Chris Anderson, Climate Science Program, Iowa State University
Ray Arritt, Climate Science Program, Iowa State University
Bill Gutowski, Climate Science Program, Iowa State University
Gene Takle, Climate Science Program, Iowa State University
Mark Aronson, Department of Biology, Scott Community College
Neil Bernstein, Chair, Department of Natural and Applied Sciences, Mount Mercy University
Aaron Bunker, Department of Biology, Morningside College
David Campbell, Henry R. Luce Professor in Nations & the Global Environment and Professor of Biology, Grinnell College
David Courard-Hauri, Environmental Science and Policy Program, Drake University
Richard Cruse, Director, Iowa Water Center, Department of Agronomy, Iowa State University
Gary Donnermeyer, Math/Science Department, Kirkwood Community College
Robert de Haan, Environmental Studies Department, Dordt College
Rhawn Denniston, Chair, Department of Geology, Cornell College
Jack Gittinger, Science Education, Simpson College
Brian Hazlett, Director, Environmental Science Program, Briar Cliff University
Laura Jackson, Professor of Biology, University of Northern Iowa
M. Patrick McAdams, Division of Health and Life Science, William Penn University
David McCullough, Professor of Biology, Coordinator, Environmental Studies, Wartburg College
Gilbert Nebgen, Associate Professor of Science and Math, Indian Hills Community College
Laura Peterson, Department of Chemistry, Environmental Studies Program, Luther College
Gary Phillips, Environmental Studies Department, Iowa Lakes Community College
Thomas Rosburg, Professor of Biology, Drake University
Melanie Hansen Sadeghpour, Chair, Environmental Science Program, Des Moines Area Community College
Paula Sanchini, Professor of Biology, Coe College
Jerald Schnoor, Department of Civil and Environmental Engineering, Co-Director, Center for Global and Regional Environmental Research, University of Iowa
Keith Summerville, Environmental Science and Policy, Drake University
Kathryn Szramek, Environmental Science and Policy, Drake University
Martin St.
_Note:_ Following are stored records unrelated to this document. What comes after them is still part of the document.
Lemma no_panic_ret {St A} (a : A) : no_panic (mret a : M St A).
Proof. intros s. by exists a, s. Qed.

Lemma no_panic_bind {St A B} (m : M St A) (f : A → M St B) :
  no_panic m → (∀ a, no_panic (f a)) → no_panic (m ≫= f).
Proof. intros Hm Hf s. destruct (Hm s) as (a&s1&E). rewrite (bind_val _ _ _ _ _ E). apply Hf. Qed.

Lemma no_panic_for_each {St X} (l : list X) (body : X → M St unit) :
  (∀ x, no_panic (body x)) → no_panic (for_each l body).
Proof.
  intros Hb. induction l as [|x l IH]; cbn [for_each]; [apply no_panic_ret|].
  by apply no_panic_bind.
Qed.

Create HintDb no_panic.
#[export] Hint Resolve no_panic_ret no_panic_bind no_panic_for_each : no_panic.

Section worker.
Context {St Zone RRset CS : Type} `{Z : ZoneRrsets St Zone RRset CS} `{Resolver} `{StableClusters St} `{O : MapOrder}.
Context (idc : IngressDNSController Zone).
Context (get_total : ∀ z n, no_panic (rrs_Get z n)) (apply_total : ∀ cs, no_panic (cs_Apply cs)).
Context (zones_listed : ∀ cn cl, registry cn = Ok cl → Zones cl ≠ Some []).

Lemma reconcile_total z existing want : no_panic (reconcile_rrsets z existing want).
Proof.
  unfold reconcile_rrsets. case_bool_decide; [auto with no_panic|].
  destruct (findRrset _ _); auto with no_panic.
Qed.

Lemma Ensure_total z n es up : no_panic (EnsureDNSRrsets z n es up).
Proof.
  intros s. rewrite EnsureDNSRrsets_plan. revert s.
  match goal with |- ∀ s, ∃ a s', ?m s = _ => change (no_panic m) end.
  destruct (rrs_supported z); [|auto with no_panic].
  apply no_panic_bind; [apply get_total|]. intros [ex|e]; [|auto with no_panic].
  destruct (desired _ _ _ _); [apply reconcile_total|auto with no_panic].
Qed.

Lemma ensure_levels_total ing zone region z r g :
  no_panic (ensure_levels idc (dnsNames idc ing zone region) [z; r; g]).
Proof.
  unfold dnsNames.
  do 3 (rewrite ensure_levels_cons; apply no_panic_bind; [apply Ensure_total|]; intros [e|]; [apply no_panic_ret|]).
  apply no_panic_ret.
Qed.

Lemma ensureDNSRecords_total cn ing m :
  parseGlobalLbStatusAnnotation ing = Ok (Some m) → no_panic (ensureDNSRecords idc cn ing).
Proof.
  intros Hp s. unfold ensureDNSRecords. rewrite (bind_val _ _ _ _ _ (getClusterZoneNames_run cn s)).
  destruct (registry cn) as [cl|e] eqn:Hcl; [|by apply no_panic_ret].
  destruct (Zones cl) as [zs|] eqn:Hz; [|by apply no_panic_ret].
  destruct (getHealthyEndpoints_val cn ing cl m s Hcl Hp) as [r E].
  rewrite (bind_val _ _ _ _ _ E). destruct r as [[[z r] g]|e]; [|by apply no_panic_ret].
  destruct zs as [|zone rest]; [by destruct (zones_listed cn cl Hcl)|]. apply ensure_levels_total.
Qed.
Clair, Professor of Chemistry, Coe College
Tracy Todd, Associate Professor of Biology, Northwestern College
Paul Weihe, Biology & Environmental Science, Central College
Danielle Wirth, Environmental Science Department, Des Moines Area Community College
*The views expressed herein are those of the individual signatories, and do not necessarily represent the views of the institutions with which they are affiliated.